I have been introduced (via e-mail) to a clarinet/percussion duo from Atlanta, DMC Duo (“DMC” stands for “devil may care”). Not surprisingly, they are open to new music (the devil you say?). And they will be touring in June, including a date here in Cambridge . . . so, yes, I’ve begun work on a 9-minute piece, Angular Whimsies (Heavy Paint Manipulation).

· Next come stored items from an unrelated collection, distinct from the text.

(** C5 (amended): for every nonempty input each reducer raises
    [ShapeMismatch], carrying the actual and the expected shape, exactly when
    the shape of its merged table differs from (rows of the first input,
    number of inputs), and returns the table otherwise. In particular, when
    the inputs have unique keys and some input has a key that the first input
    lacks, both reducers raise it. *)
Theorem C5_shape_check σ dfs x l :
  call_ok σ dfs → list_at σ dfs = x :: l →
  let inputs := tables_of σ (x :: l) in
  let expected := (length (rows (frame σ x)), length (x :: l)) in
  ∃ σs rs run rr,
    join_dataframes_sequentially dfs σ
    = (σs, verdict expected (merge_all inputs) rs)
    ∧ frame σs rs = merge_all inputs
    ∧ join_dataframes_recursively dfs σ = Some run
    ∧ outcome run = verdict expected (recursive_value inputs) rr
    ∧ frame (store run) rr = recursive_value inputs
    ∧ (Forall unique_keys inputs →
       (∃ t k, t ∈ inputs ∧ k ∈ index t ∧ k ∉ index (frame σ x)) →
       shape (merge_all inputs) ≠ expected
       ∧ shape (recursive_value inputs) ≠ expected).
Proof.
  intros Hok Hl inputs expected. pose proof Hok as [Hdfs Hv]. rewrite Hl in Hv.
  assert (expected_shape σ dfs = expected) as He.
  { unfold expected_shape. by rewrite Hl. }
  destruct (join_dataframes_sequentially_spec dfs σ x l Hl Hv)
    as (news & rs & Hseq & _ & _ & Hfs & _ & _).
  destruct (join_dataframes_recursively_spec dfs σ Hok) as
    (dfs' & σ' & rr & _ & Hpost & Hrec & Hfr); [by rewrite Hl|].
  destruct (rounds_post_tree_join _ _ _ _ _ _ Hpost) as [_ Htree].
  rewrite Hl in Htree. fold inputs in Htree.
  assert (frame (set_columns rr (sorted (columns (frame σ' rr))) σ') rr
          = recursive_value inputs) as Hfr'.
  { rewrite Hfr. unfold recursive_value. by rewrite Htree. }
  eexists _, rs, _, rr. split_and!.
  - rewrite Hseq, He. unfold check_shape, verdict. by rewrite Hfs.
  - exact Hfs.
  - exact Hrec.
  - cbn [outcome]. rewrite He. unfold check_shape, verdict. by rewrite Hfr'.
  - exact Hfr'.
  - intros Hu (t & k & Ht & Hkt & Hkx).
    assert (frame σ x ∈ inputs) as Hx by (unfold inputs; simpl; left).
    assert (unique_keys (frame σ x)) as Hux
      by (by eapply (proj1 (Forall_forall _ _) Hu)).
    split.
    + pose proof (rows_joined_more_rows inputs (merge_all inputs) _ t k
        (rows_joined_merge_all inputs ltac:(done) Hu) Hx Hux Ht Hkt Hkx).
      intros E.
      assert (length (rows (merge_all inputs)) = length (rows (frame σ x)))
        as E' by (by injection E).
      lia.
    + pose proof (rows_joined_more_rows inputs (recursive_value inputs) _ t k
        (rows_joined_relabel _ _ (rows_joined_tree_join inputs ltac:(done) Hu))
        Hx Hux Ht Hkt Hkx).
      intros E.
      assert (length (rows (recursive_value inputs)) = length (rows (frame σ x)))
        as E' by (by injection E).
      lia.
Qed.

Lemma C5_witness :
  let inputs := tables_of two_files [0; 1] in
  let expected := (length (rows (frame two_files 0)), length [0; 1]) in
  (∃ σs rs run rr,
     join_dataframes_sequentially 0 two_files
     = (σs, verdict expected (merge_all inputs) rs)
     ∧ frame σs rs = merge_all inputs
     ∧ join_dataframes_recursively 0 two_files = Some run
     ∧ outcome run = verdict expected (recursive_value inputs) rr
     ∧ frame (store run) rr = recursive_value inputs)
  ∧ shape (merge_all inputs) ≠ expected
  ∧ shape (recursive_value inputs) ≠ expected.
Proof.
  intros inputs expected.
  destruct (C5_shape_check two_files 0 0 [1])
    as (σs & rs & run & rr & H1 & H2 & H3 & H4 & H5 & H6); [by_evaluation..|].
  split; [by exists σs, rs, run, rr|].
  apply H6; [by_evaluation|].
  exists file_B, "g3". split_and!; by_evaluation.
Defined.

(** In that run both reducers do raise, with the shapes (3, 2) and (2, 2). *)
Example two_files_shape_mismatch :
  (join_dataframes_sequentially 0 two_files).2
  = Raise (ShapeMismatch (3, 2) (2, 2))
  ∧ outcome <$> join_dataframes_recursively 0 two_files
    = Some (Raise (ShapeMismatch (3, 2) (2, 2))).
Proof. split; reflexivity. Qed.

(** ** C4 *)

(** After the recursive reducer the caller's list is empty, and called on a
    single table either reducer returns that very table. *)
Lemma C4_caller_list_counterexample :
  (∃ run, join_dataframes_recursively 0 two_samples = Some run
          ∧ list_at two_samples 0 = [0; 1]
          ∧ list_at (store run) 0 = [])
  ∧ (∃ σs, join_dataframes_sequentially 0 one_sample = (σs, Return 0)
           ∧ list_at one_sample 0 = [0])
  ∧ (∃ run, join_dataframes_recursively 0 one_sample = Some run
            ∧ outcome run = Return 0).
Proof. split_and!; by eexists. Qed.

Lemma relabel_sorted_id df :
  Sorted String.le (columns df) → relabel_sorted df = df.
Proof. intros Hs. unfold relabel_sorted. rewrite sorted_id by done. by destruct df. Qed.

(** C4 (amended): a join never changes its operands. The sequential reducer
    leaves the caller's list and every frame of the store as they were; the
    recursive reducer leaves every frame as it was when given two tables or
    more, and then empties the caller's list. A result returned for two
    tables or more is a newly allocated frame. Given a single table, either
    reducer returns that table itself, the recursive one after assigning it
    its own column labels in sorted order, which changes nothing when they
    are in order already. *)
Theorem C4_effects_on_the_store σ dfs x l :
  call_ok σ dfs → list_at σ dfs = x :: l →
  (∃ σs os,
     join_dataframes_sequentially dfs σ = (σs, os)
     ∧ lists σs = lists σ
     ∧ (∃ news, frames σs = frames σ ++ news)
     ∧ (l = [] → σs = σ ∧ ∀ r, os = Return r → r = x)
     ∧ (l ≠ [] → ∀ r, os = Return r → length (frames σ) ≤ r))
  ∧ (∃ run,
     join_dataframes_recursively dfs σ = Some run
     ∧ (l = [] →
        lists (store run) = lists σ
        ∧ frames (store run) = <[x := relabel_sorted (frame σ x)]> (frames σ)
        ∧ (Sorted String.le (columns (frame σ x)) → store run = σ)
        ∧ ∀ r, outcome run = Return r → r = x)
     ∧ (l ≠ [] →
        list_at (store run) dfs = []
        ∧ (∃ news, frames (store run) = frames σ ++ news)
        ∧ ∀ r, outcome run = Return r → length (frames σ) ≤ r)).
Proof.
  intros Hok Hl. pose proof Hok as [Hdfs Hv]. rewrite Hl in Hv. split.
  - destruct (join_dataframes_sequentially_spec dfs σ x l Hl Hv)
      as (news & rs & Hseq & Hlen & _ & _ & Hnil & Hfresh).
    eexists _, _. split; [exact Hseq|]. cbn [frames lists]. split_and!.
    + done.
    + by exists news.
    + intros ->. destruct news; [|done]. rewrite app_nil_r. split; [by destruct σ|].
      unfold check_shape. intros r. case_decide; [|done]. intros [= <-]. by apply Hnil.
    + intros Hne r. unfold check_shape. case_decide; [|done]. intros [= <-]. by apply Hfresh.
  - destruct (join_dataframes_recursively_spec dfs σ Hok) as
      (dfs' & σ' & rr & _ & Hpost & Hrec & Hfr); [by rewrite Hl|].
    eexists. split; [exact Hrec|]. cbn [store outcome].
    assert (∀ r, check_shape rr (expected_shape σ dfs)
                   (set_columns rr (sorted (columns (frame σ' rr))) σ') = Return r
                 → r = rr) as Hret.
    { intros r. unfold check_shape. case_decide; [|done]. by intros [= <-]. }
    split.
    + intros ->. destruct (post_single _ _ _ _ _ _ _ _ Hpost) as [-> ->];
        [by rewrite Hl|].
      pose proof (post_list _ _ _ _ _ _ _ _ Hpost) as Hlist.
      rewrite Hl in Hlist. injection Hlist as <-.
      split_and!; [done|done| |].
      * intros Hs. unfold set_columns. rewrite sorted_id by done.
        rewrite list_insert_id; [by destruct σ|].
        unfold frame. rewrite list_lookup_lookup_total_lt; [by destruct (frames σ !!! x)|].
        by apply Forall_cons in Hv as [? _].
      * intros r Hr. by apply Hret.
    + intros Hne. destruct (post_fresh _ _ _ _ _ _ _ _ Hpost) as [Hge Hempty].
      { rewrite Hl. destruct l; [done|simpl; lia]. }
      destruct (post_frames _ _ _ _ _ _ _ _ Hpost) as (news & Hframes & _).
      split_and!.
      * exact Hempty.
      * unfold set_columns. cbn [frames]. rewrite Hframes.
        rewrite insert_app_r_alt by done. by eexists.
      * intros r Hr. by rewrite (Hret r Hr).
Qed.
(** Every node of the fragment is an element, and every element with a
    prefix has a tag in Clark notation: no comment, no processing
    instruction, and [xml.tag.split('}', 1)[1]] exists wherever it is
    asked for. *)
Fixpoint etree_tags_ok (xml : etree) : bool :=
  match xml with
  | Element tag prefix _ _ _ children =>
      match element_tag tag prefix with Ok _ => true | _ => false end
      && (fix all_ok (cs : list (etree * option string)) : bool :=
            match cs with
            | [] => true
            | (child, _) :: rest => etree_tags_ok child && all_ok rest
            end) children
  | ContentOnly => false
  end.

(** The number of elements of a fragment. *)
Fixpoint etree_size (xml : etree) : nat :=
  match xml with
  | Element _ _ _ _ _ children =>
      S ((fix sum (cs : list (etree * option string)) : nat :=
            match cs with
            | [] => 0
            | (child, _) :: rest => etree_size child + sum rest
            end) children)
  | ContentOnly => 0
  end.

(** The number of opening tags among the events. *)
Fixpoint count_starts (events : list sax) : nat :=
  match events with
  | [] => 0
  | StartElement _ _ :: rest => S (count_starts rest)
  | _ :: rest => count_starts rest
  end.

(** The notation [serialize_subjects] takes into account for a subject:
    the value of [skos:notation], if there is one and it is truthy. *)
Definition subject_notation (g : graph) (subject : term) : option term :=
  match graph_value g (Some subject) (NS.skos ++ "notation") with
  | Some n => if term_bool n then Some n else None
  | None => None
  end.

(** The datatype [xsi_type] can work on: that of a literal that has
    one. *)
Definition notation_datatype (notation : term) : option string :=
  match notation with
  | Literal l => datatype l
  | _ => None
  end.

(** The names of the elements among the events that are not inside another
    of them, in the order they are opened; [inside] counts the elements that are
    open. *)
Fixpoint outermost (inside : nat) (events : list sax) : list string :=
  match events with
  | [] => []
  | StartElement name _ :: rest =>
      match inside with
      | O => name :: outermost 1 rest
      | S _ => outermost (S inside) rest
      end
  | EndElement _ :: rest => outermost (pred inside) rest
  | _ :: rest => outermost inside rest
  end.

(** The elements [serialize_common] can write. *)
Definition common_names : list string :=
  ["dc:identifier"; "dc:title"; "mlo:url"; "dc:description"].

(** An action that, when it returns, has written complete elements with
    names among [names] (with whatever inside them) and nothing else but
    indentation. *)
Definition writes_only (names : list string) (a : action) : Prop :=
  forall xg xg',
    a xg = Ok xg' ->
    exists body,
      emits xg xg' body /\ balanced body
      /\ Forall (fun name => name ∈ names) (outermost 0 body).

(** A generator run to its end by plain recursion: the code before each
    [yield], then the generator yielded (if it is one) run to its end, then
    the rest. *)
Fixpoint run (gen : generator) (xg : xmlgen) : result xmlgen :=
  match gen with
  | Stop final => final xg
  | Yield act item rest =>
      do xg1 <- act xg in
      do xg2 <- match item with
                | Some nested => run nested xg1
                | None => Ok xg1
                end in
      run rest xg2
  end.

(** The generators of a stack run to their ends, the top one first. *)
Fixpoint run_stack (stack : list generator) (xg : xmlgen) : result xmlgen :=
  match stack with
  | [] => Ok xg
  | gen :: below => do xg' <- run gen xg in run_stack below xg'
  end.

(** A member that the loop of [catalog_content] puts on its work list: of
    type catalogue, and not of type course. *)
Definition nested_catalog (g : graph) (member : term) : bool :=
  negb (contains g member (NS.rdf ++ "type") (URIRef (NS.xcri ++ "course")))
  && contains g member (NS.rdf ++ "type") (URIRef (NS.xcri ++ "catalog")).

(** The courses filed in [provider_courses], under whatever provider. *)
Definition courses_of (provider_courses : list (option term * gset term)) : gset term :=
  union_list (map snd provider_courses).

Module Fragment.

Definition xhtml : string := "http://www.w3.org/1999/xhtml".

(** [<div xmlns="http://www.w3.org/1999/xhtml">Hello <b>world</b>!</div>] *)
Definition hello : etree :=
  Element "{http://www.w3.org/1999/xhtml}div" None [(None, xhtml)] []
          (Some "Hello ")
          [ (Element "{http://www.w3.org/1999/xhtml}b" None [(None, xhtml)] []
                     (Some "world") [], Some "!") ].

Last minute-ish, I have been engaged as a substitute tenor at First Church for this Sunday past (when we sang Casals’ O vos omnes) and next. For Easter, we are singing (almost all of) Britten’s Rejoice in the Lamb . . . only the second time I’ve been part of a performance of it, and really a fun piece. Paul found it understandably difficult to find an organist to hire for next Sunday . . . so he will play at the console. It was easier to find a conductor to hire, and so the Britten will be conducted by Tim Harbold, director of Oure Pleasure Singers — the choir who will join together with Sine Nomine in a May program to sing the Vaughan Williams Mass for double choir. Paul has also suggested that I give Tim a complimentary copy of the Alleluia in D for women’s choir . . . which I do think I have ready to hand, and can bring along this Sunday morning.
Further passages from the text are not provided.